Nothing but the lines from the start of the records through the line that contains "- simpl. unfold" is to be copied, and each is to be copied exactly.

Records supplied.
★ ★ ★ ★

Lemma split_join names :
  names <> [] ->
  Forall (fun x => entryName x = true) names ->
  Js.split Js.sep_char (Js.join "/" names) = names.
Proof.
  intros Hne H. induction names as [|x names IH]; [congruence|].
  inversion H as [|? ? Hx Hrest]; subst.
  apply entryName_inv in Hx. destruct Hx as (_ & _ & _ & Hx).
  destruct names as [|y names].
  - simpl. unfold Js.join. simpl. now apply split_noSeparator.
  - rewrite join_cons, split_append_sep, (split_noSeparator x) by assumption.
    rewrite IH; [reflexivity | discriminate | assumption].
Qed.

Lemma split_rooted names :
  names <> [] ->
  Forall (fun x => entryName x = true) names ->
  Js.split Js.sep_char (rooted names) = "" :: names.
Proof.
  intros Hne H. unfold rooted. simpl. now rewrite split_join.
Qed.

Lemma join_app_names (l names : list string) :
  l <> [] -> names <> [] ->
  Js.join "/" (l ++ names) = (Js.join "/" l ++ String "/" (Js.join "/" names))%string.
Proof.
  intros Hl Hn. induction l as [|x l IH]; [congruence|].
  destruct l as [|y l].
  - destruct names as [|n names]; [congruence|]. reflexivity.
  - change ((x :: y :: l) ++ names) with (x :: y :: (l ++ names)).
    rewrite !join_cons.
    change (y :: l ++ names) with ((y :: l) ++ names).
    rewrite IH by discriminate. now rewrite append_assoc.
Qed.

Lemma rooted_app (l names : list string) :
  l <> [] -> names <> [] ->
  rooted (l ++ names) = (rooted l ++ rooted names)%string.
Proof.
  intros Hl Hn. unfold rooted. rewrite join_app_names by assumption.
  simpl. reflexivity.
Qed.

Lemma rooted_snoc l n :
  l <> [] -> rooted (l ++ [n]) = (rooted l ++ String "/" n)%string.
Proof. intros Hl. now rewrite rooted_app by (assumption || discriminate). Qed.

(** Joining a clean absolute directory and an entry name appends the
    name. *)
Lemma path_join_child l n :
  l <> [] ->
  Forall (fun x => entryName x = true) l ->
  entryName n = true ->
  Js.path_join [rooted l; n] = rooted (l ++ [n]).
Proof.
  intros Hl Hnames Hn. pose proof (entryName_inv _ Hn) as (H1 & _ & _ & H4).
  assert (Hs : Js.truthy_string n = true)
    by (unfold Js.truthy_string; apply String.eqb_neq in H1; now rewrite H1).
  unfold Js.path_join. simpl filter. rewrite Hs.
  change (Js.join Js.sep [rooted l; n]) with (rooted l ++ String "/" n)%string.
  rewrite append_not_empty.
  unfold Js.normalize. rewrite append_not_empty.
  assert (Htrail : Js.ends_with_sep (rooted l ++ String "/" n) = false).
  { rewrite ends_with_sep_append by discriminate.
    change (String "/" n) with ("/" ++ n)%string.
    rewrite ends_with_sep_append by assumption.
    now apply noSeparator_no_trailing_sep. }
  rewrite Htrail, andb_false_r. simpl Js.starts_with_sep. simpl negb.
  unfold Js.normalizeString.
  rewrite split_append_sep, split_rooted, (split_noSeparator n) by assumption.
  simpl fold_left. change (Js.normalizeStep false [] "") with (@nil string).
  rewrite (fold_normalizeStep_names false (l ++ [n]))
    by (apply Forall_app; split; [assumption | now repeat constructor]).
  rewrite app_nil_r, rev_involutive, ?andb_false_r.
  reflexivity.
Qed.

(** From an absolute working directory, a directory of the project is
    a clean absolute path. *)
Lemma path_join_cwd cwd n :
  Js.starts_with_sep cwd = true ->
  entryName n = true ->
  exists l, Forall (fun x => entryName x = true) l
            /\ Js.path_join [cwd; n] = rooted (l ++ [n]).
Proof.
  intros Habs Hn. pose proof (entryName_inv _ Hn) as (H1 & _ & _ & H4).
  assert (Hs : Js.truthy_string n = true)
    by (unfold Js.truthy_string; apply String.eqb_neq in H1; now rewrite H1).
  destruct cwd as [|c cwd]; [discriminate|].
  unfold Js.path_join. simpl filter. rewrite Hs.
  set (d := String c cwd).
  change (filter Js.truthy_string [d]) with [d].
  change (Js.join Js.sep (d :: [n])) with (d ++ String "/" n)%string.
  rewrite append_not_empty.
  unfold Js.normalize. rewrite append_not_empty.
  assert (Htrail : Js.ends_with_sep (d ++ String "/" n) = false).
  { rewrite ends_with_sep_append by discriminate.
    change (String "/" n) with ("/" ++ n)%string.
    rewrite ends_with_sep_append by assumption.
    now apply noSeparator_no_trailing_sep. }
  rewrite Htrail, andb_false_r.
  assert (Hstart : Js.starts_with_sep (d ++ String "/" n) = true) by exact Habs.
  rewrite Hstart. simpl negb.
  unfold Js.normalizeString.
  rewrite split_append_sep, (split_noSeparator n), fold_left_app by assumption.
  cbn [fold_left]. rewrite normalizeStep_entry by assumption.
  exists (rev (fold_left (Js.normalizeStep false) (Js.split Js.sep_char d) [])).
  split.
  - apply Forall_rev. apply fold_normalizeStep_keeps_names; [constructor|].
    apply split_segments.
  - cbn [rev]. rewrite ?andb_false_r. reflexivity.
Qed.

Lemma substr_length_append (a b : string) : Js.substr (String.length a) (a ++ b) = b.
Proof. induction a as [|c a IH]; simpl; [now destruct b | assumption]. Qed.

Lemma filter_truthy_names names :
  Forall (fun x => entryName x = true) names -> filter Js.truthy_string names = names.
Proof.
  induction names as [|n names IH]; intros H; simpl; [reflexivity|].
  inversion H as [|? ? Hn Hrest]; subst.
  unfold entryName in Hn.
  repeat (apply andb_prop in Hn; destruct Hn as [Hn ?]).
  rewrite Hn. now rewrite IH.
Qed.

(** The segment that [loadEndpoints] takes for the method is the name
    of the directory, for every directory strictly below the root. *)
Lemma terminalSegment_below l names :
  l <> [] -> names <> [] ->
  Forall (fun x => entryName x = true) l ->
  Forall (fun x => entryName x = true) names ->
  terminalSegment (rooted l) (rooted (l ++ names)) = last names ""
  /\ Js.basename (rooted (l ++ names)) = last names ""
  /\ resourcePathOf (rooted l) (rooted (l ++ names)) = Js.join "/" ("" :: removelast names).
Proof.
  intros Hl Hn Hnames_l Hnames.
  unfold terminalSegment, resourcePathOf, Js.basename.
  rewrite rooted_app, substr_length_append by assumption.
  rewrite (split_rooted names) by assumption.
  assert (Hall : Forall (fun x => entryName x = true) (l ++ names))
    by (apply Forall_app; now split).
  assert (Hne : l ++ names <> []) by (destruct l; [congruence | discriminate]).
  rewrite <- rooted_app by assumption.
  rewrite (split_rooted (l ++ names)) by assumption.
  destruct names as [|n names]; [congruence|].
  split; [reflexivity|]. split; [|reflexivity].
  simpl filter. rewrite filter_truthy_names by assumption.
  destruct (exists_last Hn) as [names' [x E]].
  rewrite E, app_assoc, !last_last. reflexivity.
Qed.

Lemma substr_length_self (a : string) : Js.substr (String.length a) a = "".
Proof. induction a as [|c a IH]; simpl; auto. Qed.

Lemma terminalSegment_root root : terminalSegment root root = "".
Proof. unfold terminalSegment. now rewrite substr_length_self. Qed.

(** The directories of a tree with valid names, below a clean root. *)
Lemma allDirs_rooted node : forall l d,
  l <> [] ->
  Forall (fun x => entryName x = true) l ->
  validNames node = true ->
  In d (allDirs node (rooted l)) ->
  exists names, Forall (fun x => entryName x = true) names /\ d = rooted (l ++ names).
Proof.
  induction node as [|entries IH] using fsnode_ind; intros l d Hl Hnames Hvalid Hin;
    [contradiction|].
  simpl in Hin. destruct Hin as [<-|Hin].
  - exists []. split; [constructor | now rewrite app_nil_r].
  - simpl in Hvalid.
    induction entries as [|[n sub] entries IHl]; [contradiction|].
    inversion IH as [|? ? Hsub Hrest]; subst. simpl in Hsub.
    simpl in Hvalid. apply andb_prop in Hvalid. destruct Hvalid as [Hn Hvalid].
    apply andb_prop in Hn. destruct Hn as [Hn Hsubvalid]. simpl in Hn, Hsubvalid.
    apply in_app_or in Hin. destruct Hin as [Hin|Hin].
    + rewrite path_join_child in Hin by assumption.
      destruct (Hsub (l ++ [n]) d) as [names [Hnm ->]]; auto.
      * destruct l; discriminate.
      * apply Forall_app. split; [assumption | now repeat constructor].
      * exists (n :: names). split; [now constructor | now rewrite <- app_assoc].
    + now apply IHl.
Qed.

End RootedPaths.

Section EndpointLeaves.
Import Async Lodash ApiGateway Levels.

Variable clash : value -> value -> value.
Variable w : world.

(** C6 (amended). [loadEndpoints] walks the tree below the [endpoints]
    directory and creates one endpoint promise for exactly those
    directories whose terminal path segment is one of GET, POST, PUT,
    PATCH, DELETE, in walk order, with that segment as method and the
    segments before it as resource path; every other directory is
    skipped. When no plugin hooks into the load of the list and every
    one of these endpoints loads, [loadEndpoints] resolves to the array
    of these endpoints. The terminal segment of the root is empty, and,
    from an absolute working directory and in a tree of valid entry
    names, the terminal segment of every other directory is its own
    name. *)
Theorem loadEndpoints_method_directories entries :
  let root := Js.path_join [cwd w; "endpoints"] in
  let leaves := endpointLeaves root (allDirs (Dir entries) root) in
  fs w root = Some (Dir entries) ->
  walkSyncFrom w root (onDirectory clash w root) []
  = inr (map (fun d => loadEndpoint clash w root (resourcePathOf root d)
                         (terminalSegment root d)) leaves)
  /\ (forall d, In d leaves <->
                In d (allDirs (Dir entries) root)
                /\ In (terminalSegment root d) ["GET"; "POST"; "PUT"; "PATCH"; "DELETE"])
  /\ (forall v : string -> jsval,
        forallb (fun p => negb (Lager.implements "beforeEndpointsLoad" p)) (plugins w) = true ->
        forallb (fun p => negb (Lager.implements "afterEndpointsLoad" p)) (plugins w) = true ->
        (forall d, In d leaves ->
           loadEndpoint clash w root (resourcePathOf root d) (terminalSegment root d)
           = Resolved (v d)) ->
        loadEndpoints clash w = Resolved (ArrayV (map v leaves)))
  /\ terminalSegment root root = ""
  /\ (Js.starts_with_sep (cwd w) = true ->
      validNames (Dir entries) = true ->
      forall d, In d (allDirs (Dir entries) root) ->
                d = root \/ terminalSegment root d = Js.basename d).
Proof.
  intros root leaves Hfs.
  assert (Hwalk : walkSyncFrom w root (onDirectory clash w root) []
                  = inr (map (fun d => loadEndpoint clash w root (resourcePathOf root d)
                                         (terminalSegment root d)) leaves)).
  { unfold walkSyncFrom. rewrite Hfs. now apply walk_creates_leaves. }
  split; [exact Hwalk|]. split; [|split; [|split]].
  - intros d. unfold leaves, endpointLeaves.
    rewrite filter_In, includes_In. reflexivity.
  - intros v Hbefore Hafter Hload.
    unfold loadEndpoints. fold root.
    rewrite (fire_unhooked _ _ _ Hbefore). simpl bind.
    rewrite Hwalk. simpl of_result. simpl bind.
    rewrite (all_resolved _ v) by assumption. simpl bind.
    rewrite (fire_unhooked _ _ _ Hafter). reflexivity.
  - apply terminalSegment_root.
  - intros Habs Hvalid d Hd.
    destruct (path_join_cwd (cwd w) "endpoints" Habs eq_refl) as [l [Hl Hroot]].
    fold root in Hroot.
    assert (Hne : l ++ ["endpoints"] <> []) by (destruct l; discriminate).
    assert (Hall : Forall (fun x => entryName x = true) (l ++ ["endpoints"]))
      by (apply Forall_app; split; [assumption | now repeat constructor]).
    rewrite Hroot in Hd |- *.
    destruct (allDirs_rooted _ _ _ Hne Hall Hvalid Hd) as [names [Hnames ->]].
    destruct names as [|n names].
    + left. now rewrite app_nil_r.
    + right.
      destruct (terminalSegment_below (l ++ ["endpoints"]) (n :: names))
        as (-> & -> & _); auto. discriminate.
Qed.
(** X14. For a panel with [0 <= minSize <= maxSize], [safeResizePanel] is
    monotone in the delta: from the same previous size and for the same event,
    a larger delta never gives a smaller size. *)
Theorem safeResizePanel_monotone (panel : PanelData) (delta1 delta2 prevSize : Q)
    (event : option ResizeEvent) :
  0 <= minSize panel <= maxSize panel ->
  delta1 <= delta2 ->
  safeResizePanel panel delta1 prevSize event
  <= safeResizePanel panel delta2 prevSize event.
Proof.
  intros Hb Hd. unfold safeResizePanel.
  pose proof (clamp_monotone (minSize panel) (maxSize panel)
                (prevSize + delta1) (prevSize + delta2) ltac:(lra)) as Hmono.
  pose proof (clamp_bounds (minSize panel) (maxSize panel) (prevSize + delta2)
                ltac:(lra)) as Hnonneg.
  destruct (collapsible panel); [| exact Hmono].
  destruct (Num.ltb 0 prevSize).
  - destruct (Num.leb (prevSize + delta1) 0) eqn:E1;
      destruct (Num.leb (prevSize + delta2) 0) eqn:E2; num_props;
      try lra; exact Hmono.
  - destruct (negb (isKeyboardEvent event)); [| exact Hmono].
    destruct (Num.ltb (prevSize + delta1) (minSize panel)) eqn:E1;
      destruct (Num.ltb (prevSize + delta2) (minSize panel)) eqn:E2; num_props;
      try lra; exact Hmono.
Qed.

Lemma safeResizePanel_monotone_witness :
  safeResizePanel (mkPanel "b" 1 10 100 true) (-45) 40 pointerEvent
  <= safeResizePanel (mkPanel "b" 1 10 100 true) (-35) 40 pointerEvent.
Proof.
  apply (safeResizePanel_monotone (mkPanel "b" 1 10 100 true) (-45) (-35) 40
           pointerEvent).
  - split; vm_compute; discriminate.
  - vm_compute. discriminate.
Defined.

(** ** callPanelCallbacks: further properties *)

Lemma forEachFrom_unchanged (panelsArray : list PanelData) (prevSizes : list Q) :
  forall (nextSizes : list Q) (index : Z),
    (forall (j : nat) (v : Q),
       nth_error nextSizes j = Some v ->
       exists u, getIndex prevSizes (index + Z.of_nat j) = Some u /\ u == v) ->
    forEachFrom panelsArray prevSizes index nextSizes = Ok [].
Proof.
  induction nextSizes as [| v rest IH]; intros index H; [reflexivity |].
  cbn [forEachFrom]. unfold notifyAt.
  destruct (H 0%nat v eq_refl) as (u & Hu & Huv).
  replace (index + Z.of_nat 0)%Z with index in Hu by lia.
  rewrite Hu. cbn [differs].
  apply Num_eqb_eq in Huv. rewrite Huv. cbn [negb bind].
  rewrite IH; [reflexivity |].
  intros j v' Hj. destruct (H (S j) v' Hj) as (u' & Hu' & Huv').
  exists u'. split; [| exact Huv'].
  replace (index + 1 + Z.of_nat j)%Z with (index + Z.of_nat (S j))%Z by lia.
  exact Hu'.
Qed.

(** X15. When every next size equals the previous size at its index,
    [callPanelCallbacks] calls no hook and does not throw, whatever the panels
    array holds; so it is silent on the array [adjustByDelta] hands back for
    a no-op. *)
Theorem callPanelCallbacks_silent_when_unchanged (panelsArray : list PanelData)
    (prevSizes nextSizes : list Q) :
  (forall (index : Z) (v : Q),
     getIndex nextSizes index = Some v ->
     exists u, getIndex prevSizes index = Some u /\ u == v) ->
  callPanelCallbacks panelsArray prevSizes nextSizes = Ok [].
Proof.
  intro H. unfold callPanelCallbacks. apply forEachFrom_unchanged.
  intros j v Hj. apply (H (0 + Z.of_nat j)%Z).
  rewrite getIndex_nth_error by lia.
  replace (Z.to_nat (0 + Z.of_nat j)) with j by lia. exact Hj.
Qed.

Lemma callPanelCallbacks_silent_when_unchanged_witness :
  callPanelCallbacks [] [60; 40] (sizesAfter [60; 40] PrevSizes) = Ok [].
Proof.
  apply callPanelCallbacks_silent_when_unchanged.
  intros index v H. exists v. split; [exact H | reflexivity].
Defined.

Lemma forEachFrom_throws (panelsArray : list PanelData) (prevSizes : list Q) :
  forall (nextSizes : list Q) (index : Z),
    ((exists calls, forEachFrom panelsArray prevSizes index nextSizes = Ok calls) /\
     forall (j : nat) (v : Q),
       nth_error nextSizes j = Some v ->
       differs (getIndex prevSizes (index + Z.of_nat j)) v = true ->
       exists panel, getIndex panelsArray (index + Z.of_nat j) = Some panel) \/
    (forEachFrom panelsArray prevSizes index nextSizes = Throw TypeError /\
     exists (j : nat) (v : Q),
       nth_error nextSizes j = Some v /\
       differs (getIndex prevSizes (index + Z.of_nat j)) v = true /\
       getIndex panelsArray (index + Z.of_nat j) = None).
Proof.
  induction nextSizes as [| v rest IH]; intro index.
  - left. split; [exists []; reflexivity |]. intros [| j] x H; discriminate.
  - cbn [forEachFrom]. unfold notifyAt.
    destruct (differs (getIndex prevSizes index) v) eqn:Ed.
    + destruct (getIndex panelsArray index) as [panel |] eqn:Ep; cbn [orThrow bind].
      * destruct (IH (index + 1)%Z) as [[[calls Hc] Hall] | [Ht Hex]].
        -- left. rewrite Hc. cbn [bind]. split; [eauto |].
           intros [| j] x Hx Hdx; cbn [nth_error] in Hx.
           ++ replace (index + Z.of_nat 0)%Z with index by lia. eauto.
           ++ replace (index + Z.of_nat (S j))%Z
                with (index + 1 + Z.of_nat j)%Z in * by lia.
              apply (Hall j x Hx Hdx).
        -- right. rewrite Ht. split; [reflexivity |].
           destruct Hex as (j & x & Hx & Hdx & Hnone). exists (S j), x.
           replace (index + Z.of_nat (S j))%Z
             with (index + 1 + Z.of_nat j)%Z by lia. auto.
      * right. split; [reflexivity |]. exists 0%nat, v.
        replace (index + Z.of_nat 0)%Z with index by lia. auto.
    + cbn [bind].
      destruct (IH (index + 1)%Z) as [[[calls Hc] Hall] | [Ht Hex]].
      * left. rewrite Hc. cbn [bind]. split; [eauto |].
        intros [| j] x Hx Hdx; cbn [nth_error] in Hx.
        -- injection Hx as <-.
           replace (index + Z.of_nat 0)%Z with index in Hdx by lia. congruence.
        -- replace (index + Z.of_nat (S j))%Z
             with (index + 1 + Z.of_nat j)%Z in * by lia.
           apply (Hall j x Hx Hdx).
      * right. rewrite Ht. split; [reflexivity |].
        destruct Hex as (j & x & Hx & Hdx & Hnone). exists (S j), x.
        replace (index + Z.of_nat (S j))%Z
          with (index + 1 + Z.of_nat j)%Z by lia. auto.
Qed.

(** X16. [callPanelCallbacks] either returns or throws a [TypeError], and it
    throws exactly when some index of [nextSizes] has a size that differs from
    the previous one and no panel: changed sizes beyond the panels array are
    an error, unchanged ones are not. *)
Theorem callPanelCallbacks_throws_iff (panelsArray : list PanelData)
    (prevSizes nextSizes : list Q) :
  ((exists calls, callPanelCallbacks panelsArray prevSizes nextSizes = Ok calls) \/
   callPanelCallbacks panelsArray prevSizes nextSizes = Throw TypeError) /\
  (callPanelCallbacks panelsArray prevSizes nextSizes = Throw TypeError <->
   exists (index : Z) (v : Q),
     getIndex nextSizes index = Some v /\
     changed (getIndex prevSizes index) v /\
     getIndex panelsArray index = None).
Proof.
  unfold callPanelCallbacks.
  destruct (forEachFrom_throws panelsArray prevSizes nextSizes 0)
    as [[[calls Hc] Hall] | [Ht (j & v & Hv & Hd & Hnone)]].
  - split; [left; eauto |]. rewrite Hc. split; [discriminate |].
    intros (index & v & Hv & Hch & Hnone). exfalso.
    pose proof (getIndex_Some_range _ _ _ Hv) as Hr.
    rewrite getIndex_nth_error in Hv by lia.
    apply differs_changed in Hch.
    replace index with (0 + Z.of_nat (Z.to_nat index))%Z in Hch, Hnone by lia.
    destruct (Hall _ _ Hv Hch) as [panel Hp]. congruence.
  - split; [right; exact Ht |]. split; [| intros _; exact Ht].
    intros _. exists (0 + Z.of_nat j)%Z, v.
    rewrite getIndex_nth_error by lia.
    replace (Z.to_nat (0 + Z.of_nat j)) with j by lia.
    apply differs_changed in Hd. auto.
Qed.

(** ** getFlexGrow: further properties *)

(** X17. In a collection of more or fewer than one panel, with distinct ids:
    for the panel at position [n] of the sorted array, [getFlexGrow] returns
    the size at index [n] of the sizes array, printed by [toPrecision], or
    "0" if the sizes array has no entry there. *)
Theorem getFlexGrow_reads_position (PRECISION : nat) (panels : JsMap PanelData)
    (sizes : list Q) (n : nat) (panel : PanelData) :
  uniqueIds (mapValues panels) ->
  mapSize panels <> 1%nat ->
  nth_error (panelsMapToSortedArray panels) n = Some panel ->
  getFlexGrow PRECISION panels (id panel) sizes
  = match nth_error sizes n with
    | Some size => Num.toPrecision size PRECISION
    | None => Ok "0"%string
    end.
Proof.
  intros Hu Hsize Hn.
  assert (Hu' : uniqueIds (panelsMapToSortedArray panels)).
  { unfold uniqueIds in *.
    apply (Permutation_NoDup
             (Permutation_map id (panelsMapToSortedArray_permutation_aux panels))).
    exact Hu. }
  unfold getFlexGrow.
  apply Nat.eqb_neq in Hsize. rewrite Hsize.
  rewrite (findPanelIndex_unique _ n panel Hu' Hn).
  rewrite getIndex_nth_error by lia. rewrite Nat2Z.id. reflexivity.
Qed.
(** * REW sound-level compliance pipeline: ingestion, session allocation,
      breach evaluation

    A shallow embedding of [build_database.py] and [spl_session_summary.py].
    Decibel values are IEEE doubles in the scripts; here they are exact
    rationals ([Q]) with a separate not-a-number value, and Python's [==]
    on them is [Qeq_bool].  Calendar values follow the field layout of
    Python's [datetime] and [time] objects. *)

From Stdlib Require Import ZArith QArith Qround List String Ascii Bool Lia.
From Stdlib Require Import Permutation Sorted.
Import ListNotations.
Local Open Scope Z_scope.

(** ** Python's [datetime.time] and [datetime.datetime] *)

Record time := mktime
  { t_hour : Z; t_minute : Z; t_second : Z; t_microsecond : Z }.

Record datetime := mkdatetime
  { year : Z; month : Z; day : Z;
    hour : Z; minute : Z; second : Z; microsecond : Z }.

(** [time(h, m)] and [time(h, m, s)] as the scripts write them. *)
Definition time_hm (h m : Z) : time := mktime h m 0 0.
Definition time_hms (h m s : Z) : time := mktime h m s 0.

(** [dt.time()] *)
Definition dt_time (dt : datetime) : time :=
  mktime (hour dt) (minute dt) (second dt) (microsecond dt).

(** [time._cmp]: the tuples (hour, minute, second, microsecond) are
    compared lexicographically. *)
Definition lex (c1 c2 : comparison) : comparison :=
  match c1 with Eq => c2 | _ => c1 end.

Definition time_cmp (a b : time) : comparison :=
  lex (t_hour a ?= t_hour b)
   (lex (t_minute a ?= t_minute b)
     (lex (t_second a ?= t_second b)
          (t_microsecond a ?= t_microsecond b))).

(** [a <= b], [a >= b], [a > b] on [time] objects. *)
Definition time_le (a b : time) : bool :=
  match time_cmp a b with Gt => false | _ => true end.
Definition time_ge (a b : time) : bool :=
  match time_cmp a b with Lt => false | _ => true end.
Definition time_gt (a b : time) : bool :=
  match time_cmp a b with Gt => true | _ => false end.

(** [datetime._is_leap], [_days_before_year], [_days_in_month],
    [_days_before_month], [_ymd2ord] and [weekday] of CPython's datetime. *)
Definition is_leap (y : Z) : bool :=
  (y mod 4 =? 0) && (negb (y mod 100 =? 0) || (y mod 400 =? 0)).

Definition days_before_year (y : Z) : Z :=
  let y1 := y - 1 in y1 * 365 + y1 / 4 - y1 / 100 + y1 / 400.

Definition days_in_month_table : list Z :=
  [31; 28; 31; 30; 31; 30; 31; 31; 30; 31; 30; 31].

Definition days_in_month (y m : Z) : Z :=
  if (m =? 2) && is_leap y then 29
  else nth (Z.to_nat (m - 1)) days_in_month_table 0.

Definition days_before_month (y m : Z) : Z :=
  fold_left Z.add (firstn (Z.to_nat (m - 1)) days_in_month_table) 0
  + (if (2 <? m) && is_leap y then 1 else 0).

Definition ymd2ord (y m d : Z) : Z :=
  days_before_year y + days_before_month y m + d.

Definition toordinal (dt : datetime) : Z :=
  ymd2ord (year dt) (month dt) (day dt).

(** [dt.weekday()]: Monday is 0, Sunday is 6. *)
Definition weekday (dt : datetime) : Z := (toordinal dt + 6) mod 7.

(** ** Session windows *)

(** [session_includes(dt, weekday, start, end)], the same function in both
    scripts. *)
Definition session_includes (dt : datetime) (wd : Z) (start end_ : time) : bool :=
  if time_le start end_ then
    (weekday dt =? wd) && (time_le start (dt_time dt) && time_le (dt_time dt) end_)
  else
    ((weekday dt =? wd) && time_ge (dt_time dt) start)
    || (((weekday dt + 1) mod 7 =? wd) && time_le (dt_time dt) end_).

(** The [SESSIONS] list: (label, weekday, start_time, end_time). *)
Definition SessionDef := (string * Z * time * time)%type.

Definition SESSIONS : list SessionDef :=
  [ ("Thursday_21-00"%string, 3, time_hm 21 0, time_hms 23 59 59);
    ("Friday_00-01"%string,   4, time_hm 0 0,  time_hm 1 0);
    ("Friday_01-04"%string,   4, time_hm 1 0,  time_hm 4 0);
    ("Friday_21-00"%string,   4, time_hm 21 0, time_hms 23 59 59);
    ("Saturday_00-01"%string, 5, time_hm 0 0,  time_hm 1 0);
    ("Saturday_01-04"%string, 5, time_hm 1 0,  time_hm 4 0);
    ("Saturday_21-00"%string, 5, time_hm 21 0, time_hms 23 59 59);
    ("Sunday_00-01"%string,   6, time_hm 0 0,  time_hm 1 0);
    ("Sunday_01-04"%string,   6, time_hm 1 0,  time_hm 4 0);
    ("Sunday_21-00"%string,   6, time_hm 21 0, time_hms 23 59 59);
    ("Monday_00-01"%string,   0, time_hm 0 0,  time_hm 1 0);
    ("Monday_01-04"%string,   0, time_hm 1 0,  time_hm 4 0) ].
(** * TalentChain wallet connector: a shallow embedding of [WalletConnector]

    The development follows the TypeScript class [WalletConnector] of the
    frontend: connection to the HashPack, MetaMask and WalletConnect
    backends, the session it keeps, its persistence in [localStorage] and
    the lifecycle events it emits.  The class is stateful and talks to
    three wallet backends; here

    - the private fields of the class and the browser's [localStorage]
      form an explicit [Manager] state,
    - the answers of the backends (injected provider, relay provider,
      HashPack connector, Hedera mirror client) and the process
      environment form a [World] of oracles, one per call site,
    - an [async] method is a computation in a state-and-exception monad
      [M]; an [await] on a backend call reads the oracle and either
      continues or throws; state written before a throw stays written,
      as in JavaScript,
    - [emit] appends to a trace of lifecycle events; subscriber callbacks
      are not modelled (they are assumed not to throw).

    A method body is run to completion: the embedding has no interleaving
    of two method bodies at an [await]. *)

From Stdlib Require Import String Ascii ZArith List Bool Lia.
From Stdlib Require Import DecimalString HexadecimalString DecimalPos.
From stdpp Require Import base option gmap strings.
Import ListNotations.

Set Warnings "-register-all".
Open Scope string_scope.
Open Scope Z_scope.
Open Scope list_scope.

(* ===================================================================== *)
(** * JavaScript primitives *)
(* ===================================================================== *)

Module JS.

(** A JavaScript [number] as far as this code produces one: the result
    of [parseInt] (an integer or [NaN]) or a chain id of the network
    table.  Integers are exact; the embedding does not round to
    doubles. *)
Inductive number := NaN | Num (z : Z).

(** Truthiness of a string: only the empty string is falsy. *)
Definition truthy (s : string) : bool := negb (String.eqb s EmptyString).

★ ★ ★ ★

Problem solution.
Lemma split_join names :
  names <> [] ->
  Forall (fun x => entryName x = true) names ->
  Js.split Js.sep_char (Js.join "/" names) = names.
Proof.
  intros Hne H. induction names as [|x names IH]; [congruence|].
  inversion H as [|? ? Hx Hrest]; subst.
  apply entryName_inv in Hx. destruct Hx as (_ & _ & _ & Hx).
  destruct names as [|y names].
  - simpl. unfold Js.join. simpl. now apply split_noSeparator.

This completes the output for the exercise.